Task statement
Please output exactly the part of the records below that opens with the line containing "open literal is an escape. *)" and closes with the line containing "(** [s[i:skipString(s, i)]] *)", both lines included, and nothing else.

┌─ Provided records

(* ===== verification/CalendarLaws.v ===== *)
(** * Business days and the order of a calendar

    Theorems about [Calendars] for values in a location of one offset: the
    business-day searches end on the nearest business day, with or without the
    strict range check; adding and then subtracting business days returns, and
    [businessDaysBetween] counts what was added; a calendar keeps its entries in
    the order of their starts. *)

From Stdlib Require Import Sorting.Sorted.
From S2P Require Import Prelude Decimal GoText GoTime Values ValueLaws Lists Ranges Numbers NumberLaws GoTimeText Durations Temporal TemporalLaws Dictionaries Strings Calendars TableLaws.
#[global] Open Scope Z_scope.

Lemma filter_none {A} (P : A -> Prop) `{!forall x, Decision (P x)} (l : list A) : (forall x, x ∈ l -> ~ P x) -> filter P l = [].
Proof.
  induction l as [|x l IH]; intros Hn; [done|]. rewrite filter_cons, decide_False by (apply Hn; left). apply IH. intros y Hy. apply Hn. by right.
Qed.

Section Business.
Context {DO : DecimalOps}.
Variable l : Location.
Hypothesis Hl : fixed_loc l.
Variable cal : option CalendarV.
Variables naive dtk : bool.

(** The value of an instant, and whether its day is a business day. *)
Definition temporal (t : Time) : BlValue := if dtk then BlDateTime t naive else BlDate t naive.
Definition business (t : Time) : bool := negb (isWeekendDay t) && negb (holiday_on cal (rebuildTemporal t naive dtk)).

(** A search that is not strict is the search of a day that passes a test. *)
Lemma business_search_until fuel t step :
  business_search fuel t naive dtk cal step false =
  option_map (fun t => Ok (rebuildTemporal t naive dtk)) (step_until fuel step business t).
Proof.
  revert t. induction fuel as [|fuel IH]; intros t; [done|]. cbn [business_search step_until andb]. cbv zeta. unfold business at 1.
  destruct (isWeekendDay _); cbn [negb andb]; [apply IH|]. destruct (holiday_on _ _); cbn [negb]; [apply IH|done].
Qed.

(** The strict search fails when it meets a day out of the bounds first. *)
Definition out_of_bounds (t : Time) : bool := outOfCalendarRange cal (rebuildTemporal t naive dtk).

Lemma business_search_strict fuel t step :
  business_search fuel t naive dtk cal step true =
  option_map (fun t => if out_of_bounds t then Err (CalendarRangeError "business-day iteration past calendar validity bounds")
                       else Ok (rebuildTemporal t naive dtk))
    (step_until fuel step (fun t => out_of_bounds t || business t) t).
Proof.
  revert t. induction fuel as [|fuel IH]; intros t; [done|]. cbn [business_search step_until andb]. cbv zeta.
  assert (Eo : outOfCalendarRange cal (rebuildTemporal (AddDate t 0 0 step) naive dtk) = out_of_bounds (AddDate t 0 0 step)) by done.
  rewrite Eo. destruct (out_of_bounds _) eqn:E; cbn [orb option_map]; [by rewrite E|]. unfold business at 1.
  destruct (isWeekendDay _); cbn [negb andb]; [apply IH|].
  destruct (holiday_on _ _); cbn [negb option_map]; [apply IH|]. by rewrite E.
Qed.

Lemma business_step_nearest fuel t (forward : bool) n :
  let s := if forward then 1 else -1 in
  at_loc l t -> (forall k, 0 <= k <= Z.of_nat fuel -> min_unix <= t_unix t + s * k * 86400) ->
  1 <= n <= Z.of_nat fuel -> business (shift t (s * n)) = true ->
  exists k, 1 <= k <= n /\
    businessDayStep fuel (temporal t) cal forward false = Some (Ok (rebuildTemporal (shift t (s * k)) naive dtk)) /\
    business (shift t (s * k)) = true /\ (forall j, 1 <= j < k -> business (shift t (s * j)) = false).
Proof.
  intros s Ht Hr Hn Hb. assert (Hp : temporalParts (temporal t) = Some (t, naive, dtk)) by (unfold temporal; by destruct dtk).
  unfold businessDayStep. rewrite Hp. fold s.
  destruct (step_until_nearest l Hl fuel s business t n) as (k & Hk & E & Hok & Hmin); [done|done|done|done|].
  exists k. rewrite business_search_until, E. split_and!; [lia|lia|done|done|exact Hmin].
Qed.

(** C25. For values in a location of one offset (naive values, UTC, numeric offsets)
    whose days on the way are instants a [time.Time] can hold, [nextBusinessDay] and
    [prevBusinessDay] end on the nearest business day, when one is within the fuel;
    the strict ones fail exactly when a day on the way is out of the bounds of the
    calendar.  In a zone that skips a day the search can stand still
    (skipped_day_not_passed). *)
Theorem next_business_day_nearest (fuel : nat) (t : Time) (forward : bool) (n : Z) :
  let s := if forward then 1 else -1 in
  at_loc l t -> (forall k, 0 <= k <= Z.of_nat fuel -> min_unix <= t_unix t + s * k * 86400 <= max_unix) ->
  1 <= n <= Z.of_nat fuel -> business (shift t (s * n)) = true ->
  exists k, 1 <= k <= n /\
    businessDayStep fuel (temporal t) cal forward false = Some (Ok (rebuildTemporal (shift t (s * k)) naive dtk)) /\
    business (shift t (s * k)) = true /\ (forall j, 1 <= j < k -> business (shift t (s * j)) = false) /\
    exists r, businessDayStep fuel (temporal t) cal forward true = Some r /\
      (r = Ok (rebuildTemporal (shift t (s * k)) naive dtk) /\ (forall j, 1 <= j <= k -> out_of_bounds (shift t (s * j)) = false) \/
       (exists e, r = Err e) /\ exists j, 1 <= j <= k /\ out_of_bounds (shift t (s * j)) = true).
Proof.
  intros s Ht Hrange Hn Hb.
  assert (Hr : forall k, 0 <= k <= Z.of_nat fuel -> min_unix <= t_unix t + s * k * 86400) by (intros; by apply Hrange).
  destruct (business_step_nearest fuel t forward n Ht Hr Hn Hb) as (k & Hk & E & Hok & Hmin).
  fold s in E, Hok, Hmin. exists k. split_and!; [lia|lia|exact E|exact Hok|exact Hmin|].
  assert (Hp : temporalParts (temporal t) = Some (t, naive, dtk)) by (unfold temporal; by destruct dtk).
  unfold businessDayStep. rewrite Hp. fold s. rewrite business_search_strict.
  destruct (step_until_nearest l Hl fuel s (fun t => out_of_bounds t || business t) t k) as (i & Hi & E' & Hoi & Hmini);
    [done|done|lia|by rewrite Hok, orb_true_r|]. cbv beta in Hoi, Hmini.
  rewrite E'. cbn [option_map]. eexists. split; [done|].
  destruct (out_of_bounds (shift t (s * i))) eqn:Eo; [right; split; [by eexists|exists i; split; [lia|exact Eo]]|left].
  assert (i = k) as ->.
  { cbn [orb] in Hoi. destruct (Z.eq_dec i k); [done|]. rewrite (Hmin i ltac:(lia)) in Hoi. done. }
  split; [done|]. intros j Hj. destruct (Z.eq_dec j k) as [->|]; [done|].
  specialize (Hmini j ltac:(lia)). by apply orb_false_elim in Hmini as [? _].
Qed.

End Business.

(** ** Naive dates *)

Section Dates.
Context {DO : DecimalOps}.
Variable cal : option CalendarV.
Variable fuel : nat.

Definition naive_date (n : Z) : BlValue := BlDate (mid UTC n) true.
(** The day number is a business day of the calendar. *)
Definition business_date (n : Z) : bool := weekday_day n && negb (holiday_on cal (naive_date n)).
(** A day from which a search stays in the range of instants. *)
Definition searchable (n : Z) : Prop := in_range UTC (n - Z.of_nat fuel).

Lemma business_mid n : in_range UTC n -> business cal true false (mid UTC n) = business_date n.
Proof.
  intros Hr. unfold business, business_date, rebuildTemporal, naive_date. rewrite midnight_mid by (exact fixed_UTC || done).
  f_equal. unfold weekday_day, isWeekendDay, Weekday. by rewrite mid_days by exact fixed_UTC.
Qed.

└─
┌─ Provided records

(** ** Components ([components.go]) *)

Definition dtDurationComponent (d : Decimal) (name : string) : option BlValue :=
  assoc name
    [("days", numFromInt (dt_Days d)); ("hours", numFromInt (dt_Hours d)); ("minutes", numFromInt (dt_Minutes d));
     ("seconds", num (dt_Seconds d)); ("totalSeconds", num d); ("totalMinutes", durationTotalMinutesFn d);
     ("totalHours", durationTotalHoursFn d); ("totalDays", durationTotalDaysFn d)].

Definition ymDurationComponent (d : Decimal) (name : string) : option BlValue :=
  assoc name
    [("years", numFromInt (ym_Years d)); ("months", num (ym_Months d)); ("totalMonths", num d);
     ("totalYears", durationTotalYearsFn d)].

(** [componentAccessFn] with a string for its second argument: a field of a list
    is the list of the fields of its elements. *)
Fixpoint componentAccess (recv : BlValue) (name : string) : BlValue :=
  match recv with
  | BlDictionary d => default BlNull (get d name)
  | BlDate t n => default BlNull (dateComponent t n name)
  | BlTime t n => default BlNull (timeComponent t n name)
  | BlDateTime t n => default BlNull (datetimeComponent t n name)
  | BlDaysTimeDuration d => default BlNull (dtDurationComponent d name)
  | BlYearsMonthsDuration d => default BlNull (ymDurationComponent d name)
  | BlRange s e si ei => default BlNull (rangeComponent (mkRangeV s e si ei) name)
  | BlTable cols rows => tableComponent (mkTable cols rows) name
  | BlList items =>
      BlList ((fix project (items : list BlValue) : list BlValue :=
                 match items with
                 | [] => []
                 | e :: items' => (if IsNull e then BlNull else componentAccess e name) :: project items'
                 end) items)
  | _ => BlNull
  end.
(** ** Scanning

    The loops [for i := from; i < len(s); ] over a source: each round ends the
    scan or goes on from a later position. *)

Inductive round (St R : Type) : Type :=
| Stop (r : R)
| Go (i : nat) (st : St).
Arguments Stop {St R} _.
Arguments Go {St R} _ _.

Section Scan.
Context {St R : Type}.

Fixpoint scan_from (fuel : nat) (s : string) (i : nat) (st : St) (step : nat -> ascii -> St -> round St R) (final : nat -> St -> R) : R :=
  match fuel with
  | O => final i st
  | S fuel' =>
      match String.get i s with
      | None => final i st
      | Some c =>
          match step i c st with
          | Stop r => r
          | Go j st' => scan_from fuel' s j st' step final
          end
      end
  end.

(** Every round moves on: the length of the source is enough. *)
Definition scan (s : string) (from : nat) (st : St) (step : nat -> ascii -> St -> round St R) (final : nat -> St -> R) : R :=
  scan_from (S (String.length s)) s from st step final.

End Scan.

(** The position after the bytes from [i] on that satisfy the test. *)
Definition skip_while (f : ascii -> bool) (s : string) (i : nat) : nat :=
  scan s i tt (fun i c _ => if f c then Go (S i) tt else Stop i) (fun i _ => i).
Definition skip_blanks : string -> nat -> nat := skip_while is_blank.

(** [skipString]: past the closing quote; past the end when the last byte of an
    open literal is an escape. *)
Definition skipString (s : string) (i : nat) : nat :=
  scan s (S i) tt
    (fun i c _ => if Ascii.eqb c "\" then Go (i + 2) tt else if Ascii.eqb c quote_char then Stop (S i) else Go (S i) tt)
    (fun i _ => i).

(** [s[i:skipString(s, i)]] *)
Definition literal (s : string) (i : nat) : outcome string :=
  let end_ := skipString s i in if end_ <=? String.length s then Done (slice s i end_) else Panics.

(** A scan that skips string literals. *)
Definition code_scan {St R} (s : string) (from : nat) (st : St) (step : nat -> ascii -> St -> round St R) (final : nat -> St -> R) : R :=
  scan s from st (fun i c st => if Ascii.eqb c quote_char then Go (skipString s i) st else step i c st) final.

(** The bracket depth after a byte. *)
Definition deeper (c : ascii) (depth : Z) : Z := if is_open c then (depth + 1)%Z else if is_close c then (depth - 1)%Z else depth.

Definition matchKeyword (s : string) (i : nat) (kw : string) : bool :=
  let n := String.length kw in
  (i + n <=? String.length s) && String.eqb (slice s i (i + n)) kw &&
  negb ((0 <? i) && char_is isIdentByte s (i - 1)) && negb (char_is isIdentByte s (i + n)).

└─

Answer section
    open literal is an escape. *)
Definition skipString (s : string) (i : nat) : nat :=
  scan s (S i) tt
    (fun i c _ => if Ascii.eqb c "\" then Go (i + 2) tt else if Ascii.eqb c quote_char then Stop (S i) else Go (S i) tt)
    (fun i _ => i).

(** [s[i:skipString(s, i)]] *)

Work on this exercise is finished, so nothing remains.